You may have noticed there’s been a bit of a break in the blog! I was out of town for a while and not updating the blog super regularly, but rest assured that over the next few days I’ll be updating you on all the material I’ve read and produced over the past few weeks!

In our last blog post, I teased that we would finally begin connecting our theoretical backgrounds to current work in black hole imaging, so that’s exactly what we’ll be doing today. All our work regarding general relativity has been highly general and theoretical, but we need to actually begin applying it to observables! In particular, we set out to study black holes, so we need to somehow connect the experimental observations and theoretical predictions of black holes to each other.

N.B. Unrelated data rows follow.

(* ===== verification/Compare.v ===== *)
(** * Properties of [FileList.compare] (Watch.py lines 81-110)

    The abstraction of the class-level list is the map [snapshot] from a
    path to its stored stat result: the spec's "mapping" (Snapshot).  The
    first pass of [compare] (lines 93-106) refines the abstract update
    [pass1], which sets each scanned path to its current stat result and
    reports [Added] or [Modified]; the second pass (lines 107-110) is the
    structural [sweep], which removes a stale entry and skips the entry
    that follows it.  The invariant [wf] (distinct identities below the
    counter, distinct paths) is preserved by every method, also when it
    raises.  The last part of the file is about [add_list]: the first
    crawl, the dead branch of [compare] and the shared class attribute. *)

From stdpp Require Import base list gmap strings.
From Stdlib Require Import ZArith.
From S2P Require Import Prelude Logging File FileList.

(** ** Invariant and abstraction *)

Definition ids_ok (w : World) : Prop :=
  NoDup (file_id <$> fl_list w) /\ Forall (fun i => i < next_id w) (file_id <$> fl_list w).

Definition paths_unique (w : World) : Prop := NoDup (path <$> fl_list w).

Definition wf (w : World) : Prop := ids_ok w /\ paths_unique w.

Definition entry (f : File) : string * stat_result := (path f, attributes f).

Definition snapshot (l : list File) : gmap string stat_result := list_to_map (entry <$> l).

This turns out to be very difficult on both fronts: making theoretical predictions about black holes is highly nontrivial because the gravity around black holes is strong enough that general relativity **must** unavoidably be used, and the mathematics of general relativity (which we have already seen a glimpse of) can be quite complicated. To add to this difficulty, however, the experimental observation of black holes is very nearly impossible. First of all, as we have brought up before, black holes are black: technically, the “interesting” part of a black hole is complete unobservable. The singularity and the region of space around the singularity are “censored” by the presence of the event horizon due to the finite speed of light: photons very close to the singularity are unobservable to us. However, photons that are a little more distant from the black hole (the nearly bound photons we have been alluding to thus far) are more reasonable to observe. The engineering and mathematical challenges posed by attempting to observe these photon rings are of course still massive; most of the black holes we have attempted to observe are millions of light years away and capturing high-resolution, high-fidelity information from such distant objects is an extremely nontrivial task, and was the primary driving motivation of the Event Horizon Telescope collaboration.

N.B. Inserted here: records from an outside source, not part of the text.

(** [s.replace(pat, rep)] with a string pattern: the first occurrence
    only. The pattern is not empty at any call site. *)
Fixpoint replace (pat rep s : string) : string :=
  match s with
  | EmptyString => EmptyString
  | String c s' =>
      if startsWith pat s then rep +:+ dropChars (String.length pat) s
      else String c (replace pat rep s')
  end.

(** [s.replaceAll(pat, rep)] with a non-empty string pattern: the
    occurrences are found from left to right and do not overlap; [skip]
    counts the characters of the occurrence just replaced that are
    still to be passed over. *)
Fixpoint replaceAll_go (pat rep : string) (skip : nat) (s : string) : string :=
  match s with
  | EmptyString => EmptyString
  | String c s' =>
      match skip with
      | S k => replaceAll_go pat rep k s'
      | O =>
          if startsWith pat s
          then rep +:+ replaceAll_go pat rep (String.length pat - 1) s'
          else String c (replaceAll_go pat rep 0 s')
      end
  end.

Definition replaceAll (pat rep s : string) : string :=
  replaceAll_go pat rep 0 s.

(** [String.prototype.toLowerCase] on code units below 256: the Latin
    capital letters A-Z and the capital letters of Latin-1. *)
Definition lowerChar (c : ascii) : ascii :=
  let n := code c in
  if ((65 <=? n) && (n <=? 90) ||
      (192 <=? n) && (n <=? 222) && negb (n =? 215))%N
  then ascii_of_N (n + 32) else c.

Fixpoint toLowerCase (s : string) : string :=
  match s with
  | EmptyString => EmptyString
  | String c s' => String (lowerChar c) (toLowerCase s')
  end.

(** [s.split(sep)] for a one-character separator: never the empty list. *)
Fixpoint splitChar_go (sep : ascii) (cur : string) (s : string) : list string :=
  match s with
  | EmptyString => [String.rev cur]
  | String c s' =>
      if Ascii.eqb c sep then String.rev cur :: splitChar_go sep EmptyString s'
      else splitChar_go sep (String c cur) s'
  end.

Definition splitChar (sep : ascii) (s : string) : list string :=
  splitChar_go sep EmptyString s.

Fixpoint allChars (f : ascii -> bool) (s : string) : bool :=
  match s with
  | EmptyString => true
  | String c s' => f c && allChars f s'
  end.

(** [c] is one of the characters of [s]. *)
Fixpoint charIn (c : ascii) (s : string) : bool :=
  match s with
  | EmptyString => false
  | String a s' => Ascii.eqb c a || charIn c s'
  end.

But assuming we manage to work out the theoretical description of what a black hole should look like from far away, and we make real experimental observations of what a black hole actually does look like from far away, what can we expect to see and how can we compare the two?

# Photon Rings

Consider a black hole in the vacuum of space, and consider a sheet placed arbitrarily far away, which collects the photons that come from the black hole to form an image. What will this sheet see?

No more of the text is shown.